_REQUIREMENT_
The stretch from the line with "Theorem info_exchange commands" through the line with "let stream := [2;" in the records below: write it out exactly, and nothing else.

(Dataset entries)
════════════════════

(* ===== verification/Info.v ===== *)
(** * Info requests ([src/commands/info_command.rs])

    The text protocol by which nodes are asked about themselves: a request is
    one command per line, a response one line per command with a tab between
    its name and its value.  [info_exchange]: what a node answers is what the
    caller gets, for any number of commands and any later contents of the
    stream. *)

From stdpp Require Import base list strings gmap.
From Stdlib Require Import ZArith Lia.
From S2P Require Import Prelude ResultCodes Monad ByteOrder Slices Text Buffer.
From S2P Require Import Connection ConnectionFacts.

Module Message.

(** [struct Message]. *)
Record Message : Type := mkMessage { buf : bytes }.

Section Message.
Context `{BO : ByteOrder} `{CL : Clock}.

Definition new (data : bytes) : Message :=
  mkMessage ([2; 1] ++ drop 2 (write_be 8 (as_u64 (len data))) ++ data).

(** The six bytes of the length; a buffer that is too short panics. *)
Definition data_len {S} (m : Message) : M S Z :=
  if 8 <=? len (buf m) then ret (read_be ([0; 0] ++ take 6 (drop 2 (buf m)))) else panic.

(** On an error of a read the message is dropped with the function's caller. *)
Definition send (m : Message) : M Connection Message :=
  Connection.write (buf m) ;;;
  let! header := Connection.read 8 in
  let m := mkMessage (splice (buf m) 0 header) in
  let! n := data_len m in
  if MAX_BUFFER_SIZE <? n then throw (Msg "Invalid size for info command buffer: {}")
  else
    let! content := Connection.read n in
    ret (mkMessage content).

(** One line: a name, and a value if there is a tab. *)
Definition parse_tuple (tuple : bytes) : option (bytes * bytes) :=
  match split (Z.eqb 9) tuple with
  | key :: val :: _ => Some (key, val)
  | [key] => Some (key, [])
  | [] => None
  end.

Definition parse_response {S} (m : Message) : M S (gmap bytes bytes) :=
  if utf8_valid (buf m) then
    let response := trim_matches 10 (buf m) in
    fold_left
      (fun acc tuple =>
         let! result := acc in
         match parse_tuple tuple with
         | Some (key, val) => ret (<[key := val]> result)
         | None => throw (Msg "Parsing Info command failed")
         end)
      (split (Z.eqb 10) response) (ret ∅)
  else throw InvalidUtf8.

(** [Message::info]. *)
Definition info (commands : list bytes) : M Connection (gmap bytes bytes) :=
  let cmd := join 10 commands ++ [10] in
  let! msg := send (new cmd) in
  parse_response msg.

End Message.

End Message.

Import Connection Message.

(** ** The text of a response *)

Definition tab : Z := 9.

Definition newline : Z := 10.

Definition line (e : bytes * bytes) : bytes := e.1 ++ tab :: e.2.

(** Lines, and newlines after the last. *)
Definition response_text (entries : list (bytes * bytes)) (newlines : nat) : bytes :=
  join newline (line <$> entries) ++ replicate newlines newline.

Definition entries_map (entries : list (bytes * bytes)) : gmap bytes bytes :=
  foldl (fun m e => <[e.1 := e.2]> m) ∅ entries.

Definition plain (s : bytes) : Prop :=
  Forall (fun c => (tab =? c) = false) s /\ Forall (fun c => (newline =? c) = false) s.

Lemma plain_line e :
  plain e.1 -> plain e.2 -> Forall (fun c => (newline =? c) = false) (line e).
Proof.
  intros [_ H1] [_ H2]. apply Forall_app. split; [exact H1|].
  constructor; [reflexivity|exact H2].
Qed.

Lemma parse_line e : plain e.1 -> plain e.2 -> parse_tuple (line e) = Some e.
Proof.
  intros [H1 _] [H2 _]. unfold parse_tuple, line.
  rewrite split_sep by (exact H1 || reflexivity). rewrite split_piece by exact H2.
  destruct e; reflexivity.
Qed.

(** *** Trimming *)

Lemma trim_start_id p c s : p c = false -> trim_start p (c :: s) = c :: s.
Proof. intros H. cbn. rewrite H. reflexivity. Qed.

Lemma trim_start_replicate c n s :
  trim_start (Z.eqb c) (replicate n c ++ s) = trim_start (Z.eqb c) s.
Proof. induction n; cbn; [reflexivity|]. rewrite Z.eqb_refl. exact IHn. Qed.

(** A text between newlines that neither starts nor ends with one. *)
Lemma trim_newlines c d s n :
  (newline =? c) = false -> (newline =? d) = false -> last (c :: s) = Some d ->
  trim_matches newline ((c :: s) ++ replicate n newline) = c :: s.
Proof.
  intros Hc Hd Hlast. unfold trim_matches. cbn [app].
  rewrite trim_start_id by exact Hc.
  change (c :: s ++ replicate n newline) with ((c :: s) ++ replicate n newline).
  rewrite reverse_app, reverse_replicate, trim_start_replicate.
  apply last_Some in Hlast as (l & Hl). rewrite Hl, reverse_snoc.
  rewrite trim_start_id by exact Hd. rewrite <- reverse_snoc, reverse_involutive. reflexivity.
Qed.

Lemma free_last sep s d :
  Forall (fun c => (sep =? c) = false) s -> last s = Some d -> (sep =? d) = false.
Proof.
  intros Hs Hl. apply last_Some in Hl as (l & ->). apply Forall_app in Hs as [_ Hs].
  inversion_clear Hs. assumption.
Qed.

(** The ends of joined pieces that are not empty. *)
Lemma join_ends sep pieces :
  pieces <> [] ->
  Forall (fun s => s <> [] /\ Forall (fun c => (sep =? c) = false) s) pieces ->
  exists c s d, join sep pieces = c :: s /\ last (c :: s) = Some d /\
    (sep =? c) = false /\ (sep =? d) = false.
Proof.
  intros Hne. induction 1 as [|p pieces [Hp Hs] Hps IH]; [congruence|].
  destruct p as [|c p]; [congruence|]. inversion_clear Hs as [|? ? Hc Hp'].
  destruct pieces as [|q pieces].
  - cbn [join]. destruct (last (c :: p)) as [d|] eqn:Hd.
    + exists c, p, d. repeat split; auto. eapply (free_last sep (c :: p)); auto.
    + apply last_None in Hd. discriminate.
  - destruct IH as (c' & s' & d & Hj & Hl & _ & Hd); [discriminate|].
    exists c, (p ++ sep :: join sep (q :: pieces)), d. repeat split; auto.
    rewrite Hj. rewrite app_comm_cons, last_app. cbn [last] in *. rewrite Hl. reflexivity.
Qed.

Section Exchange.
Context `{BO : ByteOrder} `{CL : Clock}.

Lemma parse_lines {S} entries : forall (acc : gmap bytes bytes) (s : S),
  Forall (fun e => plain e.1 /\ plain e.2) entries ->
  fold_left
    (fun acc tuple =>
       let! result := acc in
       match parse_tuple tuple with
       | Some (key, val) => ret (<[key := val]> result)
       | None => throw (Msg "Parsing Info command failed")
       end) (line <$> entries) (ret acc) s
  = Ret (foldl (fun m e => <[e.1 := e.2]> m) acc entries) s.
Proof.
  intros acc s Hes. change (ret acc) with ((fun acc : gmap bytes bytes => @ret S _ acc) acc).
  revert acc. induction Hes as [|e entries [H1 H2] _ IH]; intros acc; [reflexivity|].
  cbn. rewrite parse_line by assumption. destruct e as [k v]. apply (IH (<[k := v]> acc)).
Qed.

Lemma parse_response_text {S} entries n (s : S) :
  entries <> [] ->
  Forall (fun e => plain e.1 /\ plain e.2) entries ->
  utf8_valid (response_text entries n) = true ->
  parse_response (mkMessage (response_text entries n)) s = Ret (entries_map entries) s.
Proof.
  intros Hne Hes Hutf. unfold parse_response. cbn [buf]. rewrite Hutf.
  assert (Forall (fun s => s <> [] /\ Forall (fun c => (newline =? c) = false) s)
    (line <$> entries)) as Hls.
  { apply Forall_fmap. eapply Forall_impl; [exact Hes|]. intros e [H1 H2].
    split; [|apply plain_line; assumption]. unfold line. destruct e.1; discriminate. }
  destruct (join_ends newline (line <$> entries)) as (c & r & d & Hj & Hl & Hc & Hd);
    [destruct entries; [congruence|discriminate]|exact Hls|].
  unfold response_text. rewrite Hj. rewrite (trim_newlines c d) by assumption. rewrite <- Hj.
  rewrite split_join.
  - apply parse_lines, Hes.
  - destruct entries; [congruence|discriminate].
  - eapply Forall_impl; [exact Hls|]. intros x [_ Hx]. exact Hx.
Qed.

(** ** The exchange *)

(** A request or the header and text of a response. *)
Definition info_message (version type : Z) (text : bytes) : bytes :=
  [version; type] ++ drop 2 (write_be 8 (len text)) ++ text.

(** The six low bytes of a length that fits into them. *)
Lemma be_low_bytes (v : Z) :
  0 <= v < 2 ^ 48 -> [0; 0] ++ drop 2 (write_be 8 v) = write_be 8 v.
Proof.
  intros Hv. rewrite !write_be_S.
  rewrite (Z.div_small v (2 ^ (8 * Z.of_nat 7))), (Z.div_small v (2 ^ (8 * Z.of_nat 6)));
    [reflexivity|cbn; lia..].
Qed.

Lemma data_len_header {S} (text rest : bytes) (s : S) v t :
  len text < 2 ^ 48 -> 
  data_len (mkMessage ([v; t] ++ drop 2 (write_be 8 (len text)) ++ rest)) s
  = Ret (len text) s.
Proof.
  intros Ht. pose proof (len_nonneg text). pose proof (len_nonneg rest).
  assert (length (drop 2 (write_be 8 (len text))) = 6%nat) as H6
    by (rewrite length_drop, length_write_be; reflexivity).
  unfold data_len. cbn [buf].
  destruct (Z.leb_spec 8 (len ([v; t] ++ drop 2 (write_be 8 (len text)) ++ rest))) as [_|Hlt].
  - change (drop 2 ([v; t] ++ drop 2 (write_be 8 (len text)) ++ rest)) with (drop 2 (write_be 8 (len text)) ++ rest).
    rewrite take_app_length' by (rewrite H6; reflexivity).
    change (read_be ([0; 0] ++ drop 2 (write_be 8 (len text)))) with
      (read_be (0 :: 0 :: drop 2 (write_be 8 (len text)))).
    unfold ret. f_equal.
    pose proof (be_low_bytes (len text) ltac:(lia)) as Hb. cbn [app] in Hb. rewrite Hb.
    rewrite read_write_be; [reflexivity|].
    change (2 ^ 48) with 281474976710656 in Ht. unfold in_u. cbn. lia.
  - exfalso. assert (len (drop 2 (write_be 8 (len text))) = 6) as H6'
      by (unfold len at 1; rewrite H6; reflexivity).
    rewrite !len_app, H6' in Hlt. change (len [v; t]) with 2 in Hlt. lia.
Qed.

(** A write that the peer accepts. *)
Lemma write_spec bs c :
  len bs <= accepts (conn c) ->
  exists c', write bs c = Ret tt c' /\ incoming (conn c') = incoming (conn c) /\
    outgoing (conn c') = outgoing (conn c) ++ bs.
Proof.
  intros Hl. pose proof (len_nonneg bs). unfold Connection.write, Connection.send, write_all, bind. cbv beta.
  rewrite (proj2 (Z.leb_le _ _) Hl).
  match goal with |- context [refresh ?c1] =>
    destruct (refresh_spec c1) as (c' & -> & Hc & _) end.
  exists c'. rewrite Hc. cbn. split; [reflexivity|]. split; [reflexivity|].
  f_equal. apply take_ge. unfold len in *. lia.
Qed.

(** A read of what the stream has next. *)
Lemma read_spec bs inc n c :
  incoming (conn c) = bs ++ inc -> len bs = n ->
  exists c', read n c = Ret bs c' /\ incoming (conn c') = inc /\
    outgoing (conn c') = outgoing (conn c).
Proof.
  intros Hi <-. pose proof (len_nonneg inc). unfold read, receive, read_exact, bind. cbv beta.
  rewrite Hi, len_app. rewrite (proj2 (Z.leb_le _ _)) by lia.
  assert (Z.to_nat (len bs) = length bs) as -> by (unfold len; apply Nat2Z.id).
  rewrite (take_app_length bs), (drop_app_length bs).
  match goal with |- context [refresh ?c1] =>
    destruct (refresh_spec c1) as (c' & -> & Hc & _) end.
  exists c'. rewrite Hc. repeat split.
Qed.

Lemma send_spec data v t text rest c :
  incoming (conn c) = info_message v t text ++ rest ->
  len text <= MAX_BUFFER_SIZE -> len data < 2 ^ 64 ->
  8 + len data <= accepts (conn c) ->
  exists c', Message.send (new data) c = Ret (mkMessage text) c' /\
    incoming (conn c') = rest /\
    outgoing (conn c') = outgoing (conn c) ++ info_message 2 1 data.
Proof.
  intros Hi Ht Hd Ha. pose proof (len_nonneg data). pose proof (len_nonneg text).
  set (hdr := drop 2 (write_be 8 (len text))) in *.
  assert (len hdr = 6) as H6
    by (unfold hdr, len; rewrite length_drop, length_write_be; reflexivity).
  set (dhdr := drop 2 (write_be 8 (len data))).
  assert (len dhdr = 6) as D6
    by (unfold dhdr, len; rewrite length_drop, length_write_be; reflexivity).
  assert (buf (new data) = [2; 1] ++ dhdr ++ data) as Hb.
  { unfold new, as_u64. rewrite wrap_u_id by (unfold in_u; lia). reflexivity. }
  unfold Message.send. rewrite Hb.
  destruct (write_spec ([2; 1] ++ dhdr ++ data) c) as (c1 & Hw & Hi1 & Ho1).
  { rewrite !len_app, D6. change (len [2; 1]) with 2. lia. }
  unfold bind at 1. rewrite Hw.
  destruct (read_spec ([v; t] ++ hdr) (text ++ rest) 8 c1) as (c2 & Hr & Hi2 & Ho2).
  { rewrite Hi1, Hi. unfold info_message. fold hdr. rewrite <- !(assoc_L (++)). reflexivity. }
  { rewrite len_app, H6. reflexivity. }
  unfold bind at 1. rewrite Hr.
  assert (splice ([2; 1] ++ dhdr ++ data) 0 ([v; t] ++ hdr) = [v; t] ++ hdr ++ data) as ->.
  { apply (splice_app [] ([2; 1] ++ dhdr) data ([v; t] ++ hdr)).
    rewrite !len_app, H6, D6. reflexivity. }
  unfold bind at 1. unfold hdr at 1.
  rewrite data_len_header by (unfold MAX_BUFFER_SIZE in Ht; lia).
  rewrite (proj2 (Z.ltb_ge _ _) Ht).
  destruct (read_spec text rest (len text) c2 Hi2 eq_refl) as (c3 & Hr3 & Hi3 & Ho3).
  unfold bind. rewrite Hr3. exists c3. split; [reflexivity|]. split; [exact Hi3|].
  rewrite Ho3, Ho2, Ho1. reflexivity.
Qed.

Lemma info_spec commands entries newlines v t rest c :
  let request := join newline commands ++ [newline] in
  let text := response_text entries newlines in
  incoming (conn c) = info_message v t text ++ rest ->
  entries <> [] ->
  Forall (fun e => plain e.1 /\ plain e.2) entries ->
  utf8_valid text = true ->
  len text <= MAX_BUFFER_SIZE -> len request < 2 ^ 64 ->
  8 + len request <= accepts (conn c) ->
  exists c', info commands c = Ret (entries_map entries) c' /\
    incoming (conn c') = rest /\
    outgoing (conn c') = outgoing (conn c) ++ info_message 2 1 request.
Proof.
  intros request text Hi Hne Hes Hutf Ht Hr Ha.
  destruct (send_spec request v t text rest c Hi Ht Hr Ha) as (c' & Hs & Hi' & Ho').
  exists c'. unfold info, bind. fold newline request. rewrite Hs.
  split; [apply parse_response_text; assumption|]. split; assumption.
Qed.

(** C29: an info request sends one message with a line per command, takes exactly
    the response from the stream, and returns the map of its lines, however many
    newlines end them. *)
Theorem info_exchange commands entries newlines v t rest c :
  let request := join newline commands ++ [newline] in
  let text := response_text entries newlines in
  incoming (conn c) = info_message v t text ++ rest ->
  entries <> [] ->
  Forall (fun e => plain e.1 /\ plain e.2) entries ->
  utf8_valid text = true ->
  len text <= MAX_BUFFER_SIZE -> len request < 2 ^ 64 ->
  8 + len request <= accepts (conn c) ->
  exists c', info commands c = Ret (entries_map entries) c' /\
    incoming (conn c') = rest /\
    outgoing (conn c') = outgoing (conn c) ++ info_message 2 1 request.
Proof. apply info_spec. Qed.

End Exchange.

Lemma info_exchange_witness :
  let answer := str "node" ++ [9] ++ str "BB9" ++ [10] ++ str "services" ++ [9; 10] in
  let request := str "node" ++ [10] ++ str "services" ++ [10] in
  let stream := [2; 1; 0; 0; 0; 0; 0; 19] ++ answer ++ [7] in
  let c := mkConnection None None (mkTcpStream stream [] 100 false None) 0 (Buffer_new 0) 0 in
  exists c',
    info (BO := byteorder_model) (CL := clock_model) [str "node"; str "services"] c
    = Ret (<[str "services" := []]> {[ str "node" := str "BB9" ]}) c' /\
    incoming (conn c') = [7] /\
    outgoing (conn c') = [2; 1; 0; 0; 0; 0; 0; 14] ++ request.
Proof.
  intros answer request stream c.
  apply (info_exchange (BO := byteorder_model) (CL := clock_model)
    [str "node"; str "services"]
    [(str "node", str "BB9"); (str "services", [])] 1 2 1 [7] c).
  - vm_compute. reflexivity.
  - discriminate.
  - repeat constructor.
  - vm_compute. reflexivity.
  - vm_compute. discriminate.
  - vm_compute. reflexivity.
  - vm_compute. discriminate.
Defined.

════════════════════

_RESULT FOR THIS EXERCISE_
Theorem info_exchange commands entries newlines v t rest c :
  let request := join newline commands ++ [newline] in
  let text := response_text entries newlines in
  incoming (conn c) = info_message v t text ++ rest ->
  entries <> [] ->
  Forall (fun e => plain e.1 /\ plain e.2) entries ->
  utf8_valid text = true ->
  len text <= MAX_BUFFER_SIZE -> len request < 2 ^ 64 ->
  8 + len request <= accepts (conn c) ->
  exists c', info commands c = Ret (entries_map entries) c' /\
    incoming (conn c') = rest /\
    outgoing (conn c') = outgoing (conn c) ++ info_message 2 1 request.
Proof. apply info_spec. Qed.

End Exchange.

Lemma info_exchange_witness :
  let answer := str "node" ++ [9] ++ str "BB9" ++ [10] ++ str "services" ++ [9; 10] in
  let request := str "node" ++ [10] ++ str "services" ++ [10] in
  let stream := [2; 1; 0; 0; 0; 0; 0; 19] ++ answer ++ [7] in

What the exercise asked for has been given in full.